## Problem to solve
Give back only the lines in the records below from the one with "destruct (MockS3.upload_file _" to the one with "intros item _.", both inclusive, word for word.
START Provided records
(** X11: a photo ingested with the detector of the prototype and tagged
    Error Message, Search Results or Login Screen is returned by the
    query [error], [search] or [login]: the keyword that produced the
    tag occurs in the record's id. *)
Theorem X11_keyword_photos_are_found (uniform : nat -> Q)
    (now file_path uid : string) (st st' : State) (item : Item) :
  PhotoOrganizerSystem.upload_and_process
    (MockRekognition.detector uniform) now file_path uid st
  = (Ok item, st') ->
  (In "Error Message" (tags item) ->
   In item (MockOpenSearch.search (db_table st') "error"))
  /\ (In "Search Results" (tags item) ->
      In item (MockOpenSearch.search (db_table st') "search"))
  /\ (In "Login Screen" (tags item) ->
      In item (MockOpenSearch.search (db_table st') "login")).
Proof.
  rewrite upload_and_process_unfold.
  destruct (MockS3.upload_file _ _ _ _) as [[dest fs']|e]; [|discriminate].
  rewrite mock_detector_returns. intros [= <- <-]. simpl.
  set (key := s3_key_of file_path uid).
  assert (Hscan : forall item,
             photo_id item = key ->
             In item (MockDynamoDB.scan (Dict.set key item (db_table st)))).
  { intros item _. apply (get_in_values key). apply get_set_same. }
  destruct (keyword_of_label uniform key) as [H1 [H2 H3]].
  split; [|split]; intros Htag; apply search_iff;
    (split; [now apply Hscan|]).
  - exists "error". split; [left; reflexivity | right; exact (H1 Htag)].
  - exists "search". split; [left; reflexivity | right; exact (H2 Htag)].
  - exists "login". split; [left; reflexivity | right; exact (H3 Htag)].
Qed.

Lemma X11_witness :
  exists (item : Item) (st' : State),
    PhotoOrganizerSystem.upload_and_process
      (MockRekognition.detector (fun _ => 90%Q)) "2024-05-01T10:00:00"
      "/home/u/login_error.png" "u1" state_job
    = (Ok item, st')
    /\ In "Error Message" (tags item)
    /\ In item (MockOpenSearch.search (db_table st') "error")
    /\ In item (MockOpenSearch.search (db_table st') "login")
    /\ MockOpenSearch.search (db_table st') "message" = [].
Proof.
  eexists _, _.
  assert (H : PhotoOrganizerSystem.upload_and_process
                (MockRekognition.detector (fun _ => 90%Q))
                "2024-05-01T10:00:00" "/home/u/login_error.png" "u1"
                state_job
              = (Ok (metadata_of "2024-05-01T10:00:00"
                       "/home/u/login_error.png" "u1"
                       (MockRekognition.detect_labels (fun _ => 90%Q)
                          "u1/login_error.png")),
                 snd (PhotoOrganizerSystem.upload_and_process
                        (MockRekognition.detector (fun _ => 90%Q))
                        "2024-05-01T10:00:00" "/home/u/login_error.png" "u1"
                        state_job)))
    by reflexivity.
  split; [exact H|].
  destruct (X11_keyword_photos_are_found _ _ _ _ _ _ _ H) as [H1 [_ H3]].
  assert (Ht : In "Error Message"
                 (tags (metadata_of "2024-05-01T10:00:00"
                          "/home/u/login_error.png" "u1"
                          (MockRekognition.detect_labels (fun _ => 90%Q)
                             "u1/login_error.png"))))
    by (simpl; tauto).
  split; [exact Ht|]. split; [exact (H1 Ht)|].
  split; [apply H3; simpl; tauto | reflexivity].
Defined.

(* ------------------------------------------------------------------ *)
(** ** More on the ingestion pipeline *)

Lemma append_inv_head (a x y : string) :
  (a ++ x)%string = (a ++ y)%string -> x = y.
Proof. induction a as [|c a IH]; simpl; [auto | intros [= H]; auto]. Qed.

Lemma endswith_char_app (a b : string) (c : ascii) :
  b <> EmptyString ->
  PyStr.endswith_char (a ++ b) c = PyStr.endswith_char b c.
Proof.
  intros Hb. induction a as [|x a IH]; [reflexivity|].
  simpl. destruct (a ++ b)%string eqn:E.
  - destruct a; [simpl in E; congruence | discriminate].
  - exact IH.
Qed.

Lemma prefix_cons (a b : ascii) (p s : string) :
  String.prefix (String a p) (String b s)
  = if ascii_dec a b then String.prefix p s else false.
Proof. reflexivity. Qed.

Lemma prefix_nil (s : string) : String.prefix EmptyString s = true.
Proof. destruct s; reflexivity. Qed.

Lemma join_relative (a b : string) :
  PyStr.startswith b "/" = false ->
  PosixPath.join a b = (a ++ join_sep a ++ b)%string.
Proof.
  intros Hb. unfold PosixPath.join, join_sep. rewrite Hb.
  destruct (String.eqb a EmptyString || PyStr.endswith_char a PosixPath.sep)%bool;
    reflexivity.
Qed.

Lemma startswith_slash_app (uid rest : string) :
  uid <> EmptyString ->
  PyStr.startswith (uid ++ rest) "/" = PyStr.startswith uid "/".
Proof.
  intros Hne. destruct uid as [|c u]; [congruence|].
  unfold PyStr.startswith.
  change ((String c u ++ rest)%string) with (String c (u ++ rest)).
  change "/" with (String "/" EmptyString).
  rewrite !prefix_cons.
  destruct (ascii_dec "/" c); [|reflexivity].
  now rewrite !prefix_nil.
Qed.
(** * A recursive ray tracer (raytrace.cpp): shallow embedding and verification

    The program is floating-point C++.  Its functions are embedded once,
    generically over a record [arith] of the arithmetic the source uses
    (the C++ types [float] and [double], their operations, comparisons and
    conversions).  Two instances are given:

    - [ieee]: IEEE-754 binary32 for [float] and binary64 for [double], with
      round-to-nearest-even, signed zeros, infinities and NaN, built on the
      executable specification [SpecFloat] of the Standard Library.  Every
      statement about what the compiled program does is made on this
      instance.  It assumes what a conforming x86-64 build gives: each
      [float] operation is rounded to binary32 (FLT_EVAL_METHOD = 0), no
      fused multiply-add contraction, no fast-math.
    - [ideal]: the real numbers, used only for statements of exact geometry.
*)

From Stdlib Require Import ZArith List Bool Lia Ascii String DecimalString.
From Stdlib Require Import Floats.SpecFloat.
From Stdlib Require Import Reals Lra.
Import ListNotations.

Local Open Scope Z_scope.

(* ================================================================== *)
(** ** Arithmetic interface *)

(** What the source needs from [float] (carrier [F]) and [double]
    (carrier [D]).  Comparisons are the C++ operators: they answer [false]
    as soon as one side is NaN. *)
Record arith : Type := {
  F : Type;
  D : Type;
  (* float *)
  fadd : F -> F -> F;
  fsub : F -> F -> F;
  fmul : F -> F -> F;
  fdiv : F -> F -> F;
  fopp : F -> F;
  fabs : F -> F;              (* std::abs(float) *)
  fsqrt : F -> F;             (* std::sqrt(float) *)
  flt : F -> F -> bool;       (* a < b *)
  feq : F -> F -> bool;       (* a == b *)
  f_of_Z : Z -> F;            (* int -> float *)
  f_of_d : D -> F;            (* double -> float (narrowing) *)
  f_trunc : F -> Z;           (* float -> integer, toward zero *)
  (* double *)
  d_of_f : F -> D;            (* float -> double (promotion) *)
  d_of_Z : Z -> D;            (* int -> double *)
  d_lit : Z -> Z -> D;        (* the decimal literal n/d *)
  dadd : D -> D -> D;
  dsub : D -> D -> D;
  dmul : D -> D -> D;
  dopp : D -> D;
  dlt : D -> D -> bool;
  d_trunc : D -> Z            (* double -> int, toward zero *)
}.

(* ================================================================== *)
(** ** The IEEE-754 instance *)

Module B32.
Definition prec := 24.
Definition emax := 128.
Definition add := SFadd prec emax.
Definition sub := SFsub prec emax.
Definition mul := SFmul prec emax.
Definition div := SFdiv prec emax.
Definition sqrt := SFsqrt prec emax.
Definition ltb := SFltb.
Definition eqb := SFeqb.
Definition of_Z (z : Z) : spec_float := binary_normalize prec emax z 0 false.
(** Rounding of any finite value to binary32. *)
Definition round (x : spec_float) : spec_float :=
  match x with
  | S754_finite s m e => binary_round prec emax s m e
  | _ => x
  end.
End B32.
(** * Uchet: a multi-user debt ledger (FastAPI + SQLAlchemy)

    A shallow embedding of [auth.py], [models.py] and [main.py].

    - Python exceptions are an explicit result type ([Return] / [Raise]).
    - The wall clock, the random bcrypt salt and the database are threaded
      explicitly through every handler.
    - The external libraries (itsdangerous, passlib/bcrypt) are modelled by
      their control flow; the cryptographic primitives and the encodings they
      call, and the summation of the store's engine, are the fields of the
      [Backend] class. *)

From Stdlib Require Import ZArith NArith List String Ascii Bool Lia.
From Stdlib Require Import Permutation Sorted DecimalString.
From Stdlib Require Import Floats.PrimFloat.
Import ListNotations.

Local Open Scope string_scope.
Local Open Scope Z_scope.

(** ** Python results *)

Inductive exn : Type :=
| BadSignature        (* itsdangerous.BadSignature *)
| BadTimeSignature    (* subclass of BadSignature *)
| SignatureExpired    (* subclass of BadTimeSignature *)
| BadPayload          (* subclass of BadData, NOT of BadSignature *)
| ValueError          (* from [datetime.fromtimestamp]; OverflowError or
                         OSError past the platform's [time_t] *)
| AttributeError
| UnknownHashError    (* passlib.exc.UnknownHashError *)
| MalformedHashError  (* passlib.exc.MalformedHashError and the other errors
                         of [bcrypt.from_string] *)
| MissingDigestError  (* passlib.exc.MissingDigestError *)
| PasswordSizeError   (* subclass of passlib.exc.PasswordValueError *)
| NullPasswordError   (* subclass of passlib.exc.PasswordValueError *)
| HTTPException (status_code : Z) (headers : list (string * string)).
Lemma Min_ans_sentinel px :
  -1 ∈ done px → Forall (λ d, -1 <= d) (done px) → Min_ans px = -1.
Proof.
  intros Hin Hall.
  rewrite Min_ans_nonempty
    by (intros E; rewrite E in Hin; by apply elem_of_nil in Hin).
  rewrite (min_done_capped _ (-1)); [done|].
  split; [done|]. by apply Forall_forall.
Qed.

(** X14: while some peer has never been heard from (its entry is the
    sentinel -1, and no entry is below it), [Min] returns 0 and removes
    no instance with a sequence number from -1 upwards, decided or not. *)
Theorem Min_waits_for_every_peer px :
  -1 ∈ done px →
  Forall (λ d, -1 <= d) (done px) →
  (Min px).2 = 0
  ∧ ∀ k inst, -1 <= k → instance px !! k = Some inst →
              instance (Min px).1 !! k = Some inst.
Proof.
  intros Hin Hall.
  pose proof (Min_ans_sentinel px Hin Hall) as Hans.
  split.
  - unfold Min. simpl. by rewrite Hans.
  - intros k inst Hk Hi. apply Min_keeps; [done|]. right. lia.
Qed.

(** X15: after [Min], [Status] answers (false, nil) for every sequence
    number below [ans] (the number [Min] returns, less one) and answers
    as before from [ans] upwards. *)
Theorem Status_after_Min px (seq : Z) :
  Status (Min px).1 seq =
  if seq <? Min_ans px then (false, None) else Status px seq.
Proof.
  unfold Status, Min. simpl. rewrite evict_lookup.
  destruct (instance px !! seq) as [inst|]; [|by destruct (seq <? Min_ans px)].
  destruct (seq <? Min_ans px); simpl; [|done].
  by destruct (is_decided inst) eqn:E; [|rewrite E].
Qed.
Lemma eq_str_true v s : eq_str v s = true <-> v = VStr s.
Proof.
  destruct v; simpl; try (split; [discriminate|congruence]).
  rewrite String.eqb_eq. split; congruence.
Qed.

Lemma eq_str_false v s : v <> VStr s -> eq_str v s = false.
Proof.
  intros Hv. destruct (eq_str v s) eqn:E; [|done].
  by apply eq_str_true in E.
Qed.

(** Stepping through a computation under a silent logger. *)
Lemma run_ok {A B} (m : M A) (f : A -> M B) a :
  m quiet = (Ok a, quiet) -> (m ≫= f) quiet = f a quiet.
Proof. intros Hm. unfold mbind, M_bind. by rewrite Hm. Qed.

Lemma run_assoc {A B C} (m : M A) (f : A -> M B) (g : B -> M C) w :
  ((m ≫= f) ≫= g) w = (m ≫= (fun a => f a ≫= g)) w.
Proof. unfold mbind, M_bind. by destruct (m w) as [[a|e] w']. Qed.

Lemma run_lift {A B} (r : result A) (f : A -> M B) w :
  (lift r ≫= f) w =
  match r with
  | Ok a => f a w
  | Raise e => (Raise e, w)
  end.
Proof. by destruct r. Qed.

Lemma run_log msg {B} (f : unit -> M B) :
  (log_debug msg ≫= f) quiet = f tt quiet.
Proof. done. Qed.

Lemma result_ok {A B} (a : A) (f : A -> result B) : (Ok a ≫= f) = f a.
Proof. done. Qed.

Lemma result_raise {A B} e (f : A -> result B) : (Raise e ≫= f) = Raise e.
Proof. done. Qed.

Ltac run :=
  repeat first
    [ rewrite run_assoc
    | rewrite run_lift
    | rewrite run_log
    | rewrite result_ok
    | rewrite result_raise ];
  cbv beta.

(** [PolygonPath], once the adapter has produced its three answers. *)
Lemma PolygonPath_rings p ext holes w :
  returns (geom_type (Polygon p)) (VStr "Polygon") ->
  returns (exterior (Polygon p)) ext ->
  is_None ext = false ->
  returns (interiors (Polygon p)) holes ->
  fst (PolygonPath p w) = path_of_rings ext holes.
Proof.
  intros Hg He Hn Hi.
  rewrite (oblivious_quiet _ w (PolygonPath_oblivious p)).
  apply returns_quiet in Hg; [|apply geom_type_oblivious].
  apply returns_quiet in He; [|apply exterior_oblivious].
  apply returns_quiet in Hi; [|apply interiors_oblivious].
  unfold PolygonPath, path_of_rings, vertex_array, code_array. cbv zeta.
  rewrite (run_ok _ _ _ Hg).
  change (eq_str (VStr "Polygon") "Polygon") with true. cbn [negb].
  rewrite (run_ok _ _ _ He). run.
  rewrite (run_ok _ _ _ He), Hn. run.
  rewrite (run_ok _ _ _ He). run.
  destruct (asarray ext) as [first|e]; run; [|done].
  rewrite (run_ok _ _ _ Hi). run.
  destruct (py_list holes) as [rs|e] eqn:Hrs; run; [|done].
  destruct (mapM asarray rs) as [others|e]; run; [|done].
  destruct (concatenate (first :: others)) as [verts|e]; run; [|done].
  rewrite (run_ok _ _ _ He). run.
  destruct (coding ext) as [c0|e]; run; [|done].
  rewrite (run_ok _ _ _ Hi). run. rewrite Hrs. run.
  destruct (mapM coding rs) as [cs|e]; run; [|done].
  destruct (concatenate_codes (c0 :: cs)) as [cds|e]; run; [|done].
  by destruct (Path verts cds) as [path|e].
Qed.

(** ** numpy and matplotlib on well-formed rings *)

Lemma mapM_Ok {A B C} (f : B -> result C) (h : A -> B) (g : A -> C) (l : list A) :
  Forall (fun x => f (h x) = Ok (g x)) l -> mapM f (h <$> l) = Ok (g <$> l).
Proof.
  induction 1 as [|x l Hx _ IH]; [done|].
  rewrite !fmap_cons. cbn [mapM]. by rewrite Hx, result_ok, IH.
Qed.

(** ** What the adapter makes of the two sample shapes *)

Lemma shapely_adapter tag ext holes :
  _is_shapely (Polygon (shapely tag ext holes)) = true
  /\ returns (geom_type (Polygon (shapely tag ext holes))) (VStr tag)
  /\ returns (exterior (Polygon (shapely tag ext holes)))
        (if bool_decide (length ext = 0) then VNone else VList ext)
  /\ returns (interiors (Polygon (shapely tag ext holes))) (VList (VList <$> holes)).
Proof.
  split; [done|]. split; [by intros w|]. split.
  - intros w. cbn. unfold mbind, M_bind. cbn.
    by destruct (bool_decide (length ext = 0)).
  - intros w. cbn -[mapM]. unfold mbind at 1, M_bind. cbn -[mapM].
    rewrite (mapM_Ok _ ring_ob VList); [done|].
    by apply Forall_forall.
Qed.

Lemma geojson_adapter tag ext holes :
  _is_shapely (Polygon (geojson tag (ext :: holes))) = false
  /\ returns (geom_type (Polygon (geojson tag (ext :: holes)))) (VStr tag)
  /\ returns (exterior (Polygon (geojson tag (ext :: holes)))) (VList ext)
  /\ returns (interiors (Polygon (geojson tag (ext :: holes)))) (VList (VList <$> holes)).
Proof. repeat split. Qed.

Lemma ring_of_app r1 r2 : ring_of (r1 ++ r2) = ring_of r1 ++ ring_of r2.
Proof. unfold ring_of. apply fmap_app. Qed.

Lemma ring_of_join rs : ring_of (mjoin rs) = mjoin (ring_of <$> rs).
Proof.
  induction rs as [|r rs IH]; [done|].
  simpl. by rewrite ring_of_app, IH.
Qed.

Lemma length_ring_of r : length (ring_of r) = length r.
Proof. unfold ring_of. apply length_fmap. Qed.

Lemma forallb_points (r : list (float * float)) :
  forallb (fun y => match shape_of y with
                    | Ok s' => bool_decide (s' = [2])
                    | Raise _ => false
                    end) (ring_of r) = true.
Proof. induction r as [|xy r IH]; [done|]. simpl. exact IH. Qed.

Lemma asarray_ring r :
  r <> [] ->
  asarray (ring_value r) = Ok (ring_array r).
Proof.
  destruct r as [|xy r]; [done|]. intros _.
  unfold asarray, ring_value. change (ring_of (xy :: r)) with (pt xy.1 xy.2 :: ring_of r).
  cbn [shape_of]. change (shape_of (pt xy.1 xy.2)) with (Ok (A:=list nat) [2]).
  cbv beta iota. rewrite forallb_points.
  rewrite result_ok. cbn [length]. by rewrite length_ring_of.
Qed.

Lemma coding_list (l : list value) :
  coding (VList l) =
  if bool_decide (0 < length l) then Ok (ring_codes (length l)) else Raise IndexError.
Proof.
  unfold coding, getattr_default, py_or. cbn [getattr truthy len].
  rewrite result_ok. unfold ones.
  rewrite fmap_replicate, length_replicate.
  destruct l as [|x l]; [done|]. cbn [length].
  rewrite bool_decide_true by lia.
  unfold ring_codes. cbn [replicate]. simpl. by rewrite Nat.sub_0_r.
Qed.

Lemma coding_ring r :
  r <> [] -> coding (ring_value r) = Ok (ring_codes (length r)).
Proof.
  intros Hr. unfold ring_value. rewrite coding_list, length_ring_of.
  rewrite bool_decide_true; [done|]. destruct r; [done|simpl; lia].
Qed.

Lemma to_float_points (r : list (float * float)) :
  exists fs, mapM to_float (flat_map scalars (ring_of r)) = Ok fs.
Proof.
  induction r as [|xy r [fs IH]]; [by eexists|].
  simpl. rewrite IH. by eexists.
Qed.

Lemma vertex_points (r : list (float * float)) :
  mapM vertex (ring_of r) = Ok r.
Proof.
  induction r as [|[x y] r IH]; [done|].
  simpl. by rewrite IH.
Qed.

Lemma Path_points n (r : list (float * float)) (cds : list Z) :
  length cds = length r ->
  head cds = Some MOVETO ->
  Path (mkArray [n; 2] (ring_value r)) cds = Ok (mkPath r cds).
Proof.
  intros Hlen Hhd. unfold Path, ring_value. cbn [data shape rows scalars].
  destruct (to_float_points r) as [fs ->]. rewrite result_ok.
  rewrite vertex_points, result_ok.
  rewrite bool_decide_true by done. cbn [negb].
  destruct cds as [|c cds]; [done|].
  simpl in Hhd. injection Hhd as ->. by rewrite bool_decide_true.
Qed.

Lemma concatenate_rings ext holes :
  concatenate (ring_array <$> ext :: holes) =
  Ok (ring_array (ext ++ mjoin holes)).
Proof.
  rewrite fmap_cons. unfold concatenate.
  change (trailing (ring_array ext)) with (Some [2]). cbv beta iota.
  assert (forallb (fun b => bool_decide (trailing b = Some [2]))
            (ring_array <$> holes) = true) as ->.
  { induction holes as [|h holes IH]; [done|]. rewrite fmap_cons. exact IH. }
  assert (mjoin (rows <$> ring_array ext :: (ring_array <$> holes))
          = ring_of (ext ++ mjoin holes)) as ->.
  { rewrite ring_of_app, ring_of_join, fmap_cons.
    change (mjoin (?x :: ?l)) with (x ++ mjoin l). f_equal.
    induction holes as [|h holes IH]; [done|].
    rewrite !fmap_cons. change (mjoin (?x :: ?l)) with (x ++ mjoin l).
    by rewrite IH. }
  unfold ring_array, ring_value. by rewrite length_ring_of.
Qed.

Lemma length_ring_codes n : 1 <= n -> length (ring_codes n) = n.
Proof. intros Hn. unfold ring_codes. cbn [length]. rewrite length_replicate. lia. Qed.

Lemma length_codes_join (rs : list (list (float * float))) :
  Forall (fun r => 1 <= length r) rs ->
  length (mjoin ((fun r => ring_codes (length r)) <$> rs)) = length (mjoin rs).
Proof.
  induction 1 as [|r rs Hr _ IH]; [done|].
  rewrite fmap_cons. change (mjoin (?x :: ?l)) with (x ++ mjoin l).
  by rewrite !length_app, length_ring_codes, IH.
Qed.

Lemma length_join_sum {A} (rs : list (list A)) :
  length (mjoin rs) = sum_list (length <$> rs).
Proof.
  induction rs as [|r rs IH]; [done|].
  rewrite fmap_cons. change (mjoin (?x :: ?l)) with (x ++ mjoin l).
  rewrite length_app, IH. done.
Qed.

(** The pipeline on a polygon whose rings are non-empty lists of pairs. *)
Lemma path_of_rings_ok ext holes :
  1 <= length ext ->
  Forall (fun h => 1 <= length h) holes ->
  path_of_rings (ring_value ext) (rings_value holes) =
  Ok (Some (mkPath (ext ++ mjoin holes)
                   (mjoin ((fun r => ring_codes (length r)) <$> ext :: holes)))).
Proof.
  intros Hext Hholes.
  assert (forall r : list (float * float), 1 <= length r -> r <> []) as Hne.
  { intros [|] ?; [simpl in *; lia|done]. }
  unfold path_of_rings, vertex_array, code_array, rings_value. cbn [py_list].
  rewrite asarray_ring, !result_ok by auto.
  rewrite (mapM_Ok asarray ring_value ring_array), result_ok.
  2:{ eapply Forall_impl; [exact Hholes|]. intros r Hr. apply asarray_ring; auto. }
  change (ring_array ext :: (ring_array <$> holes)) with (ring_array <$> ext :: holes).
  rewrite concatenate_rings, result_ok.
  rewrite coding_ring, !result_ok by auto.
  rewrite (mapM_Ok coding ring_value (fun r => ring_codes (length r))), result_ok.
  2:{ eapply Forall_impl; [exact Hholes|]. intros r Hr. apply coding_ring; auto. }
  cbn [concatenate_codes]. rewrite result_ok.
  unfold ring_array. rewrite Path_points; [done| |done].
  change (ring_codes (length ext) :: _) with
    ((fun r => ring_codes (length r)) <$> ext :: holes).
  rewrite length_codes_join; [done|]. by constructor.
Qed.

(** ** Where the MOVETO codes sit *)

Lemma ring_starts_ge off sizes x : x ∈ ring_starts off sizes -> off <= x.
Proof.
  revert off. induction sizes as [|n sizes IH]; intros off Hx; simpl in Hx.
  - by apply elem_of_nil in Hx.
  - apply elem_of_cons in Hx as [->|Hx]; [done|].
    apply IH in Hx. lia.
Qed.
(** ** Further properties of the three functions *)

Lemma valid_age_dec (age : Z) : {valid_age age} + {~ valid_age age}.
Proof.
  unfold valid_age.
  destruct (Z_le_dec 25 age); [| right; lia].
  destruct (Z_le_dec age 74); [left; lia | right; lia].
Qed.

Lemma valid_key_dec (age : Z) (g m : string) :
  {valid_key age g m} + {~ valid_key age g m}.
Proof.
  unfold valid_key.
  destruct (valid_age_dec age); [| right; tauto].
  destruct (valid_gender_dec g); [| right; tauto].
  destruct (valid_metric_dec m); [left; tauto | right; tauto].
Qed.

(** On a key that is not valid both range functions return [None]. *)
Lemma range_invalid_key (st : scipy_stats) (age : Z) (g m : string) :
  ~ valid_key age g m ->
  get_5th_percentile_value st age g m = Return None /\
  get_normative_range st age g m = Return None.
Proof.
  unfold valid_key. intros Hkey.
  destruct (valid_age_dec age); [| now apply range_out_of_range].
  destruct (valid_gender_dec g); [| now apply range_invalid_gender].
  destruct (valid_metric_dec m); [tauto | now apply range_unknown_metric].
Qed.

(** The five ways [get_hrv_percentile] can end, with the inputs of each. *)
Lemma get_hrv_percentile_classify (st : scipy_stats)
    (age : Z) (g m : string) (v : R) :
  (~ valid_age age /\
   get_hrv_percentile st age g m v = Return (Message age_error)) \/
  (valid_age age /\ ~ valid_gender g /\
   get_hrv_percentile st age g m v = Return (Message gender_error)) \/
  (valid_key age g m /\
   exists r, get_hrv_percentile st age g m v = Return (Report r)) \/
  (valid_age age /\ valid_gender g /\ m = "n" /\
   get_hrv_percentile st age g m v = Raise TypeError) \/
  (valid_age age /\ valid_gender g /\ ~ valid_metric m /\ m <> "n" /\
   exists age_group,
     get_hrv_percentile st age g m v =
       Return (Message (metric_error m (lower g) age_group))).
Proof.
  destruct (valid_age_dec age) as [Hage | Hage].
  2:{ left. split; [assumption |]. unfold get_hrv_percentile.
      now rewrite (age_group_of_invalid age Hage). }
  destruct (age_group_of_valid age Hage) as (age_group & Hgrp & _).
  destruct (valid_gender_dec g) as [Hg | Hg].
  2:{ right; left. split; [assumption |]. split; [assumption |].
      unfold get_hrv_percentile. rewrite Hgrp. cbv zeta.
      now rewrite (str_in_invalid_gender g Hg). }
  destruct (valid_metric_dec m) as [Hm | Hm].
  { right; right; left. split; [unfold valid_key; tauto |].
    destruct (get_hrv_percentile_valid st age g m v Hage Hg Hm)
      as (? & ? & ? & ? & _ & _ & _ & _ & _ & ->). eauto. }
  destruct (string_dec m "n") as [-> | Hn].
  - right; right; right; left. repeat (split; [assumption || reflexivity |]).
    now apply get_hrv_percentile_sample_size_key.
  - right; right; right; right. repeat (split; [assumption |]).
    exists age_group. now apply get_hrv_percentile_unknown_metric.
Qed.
END Provided records
## Exercise response
  destruct (MockS3.upload_file _ _ _ _) as [[dest fs']|e]; [|discriminate].
  rewrite mock_detector_returns. intros [= <- <-]. simpl.
  set (key := s3_key_of file_path uid).
  assert (Hscan : forall item,
             photo_id item = key ->
             In item (MockDynamoDB.scan (Dict.set key item (db_table st)))).
  { intros item _. apply (get_in_values key). apply get_set_same. }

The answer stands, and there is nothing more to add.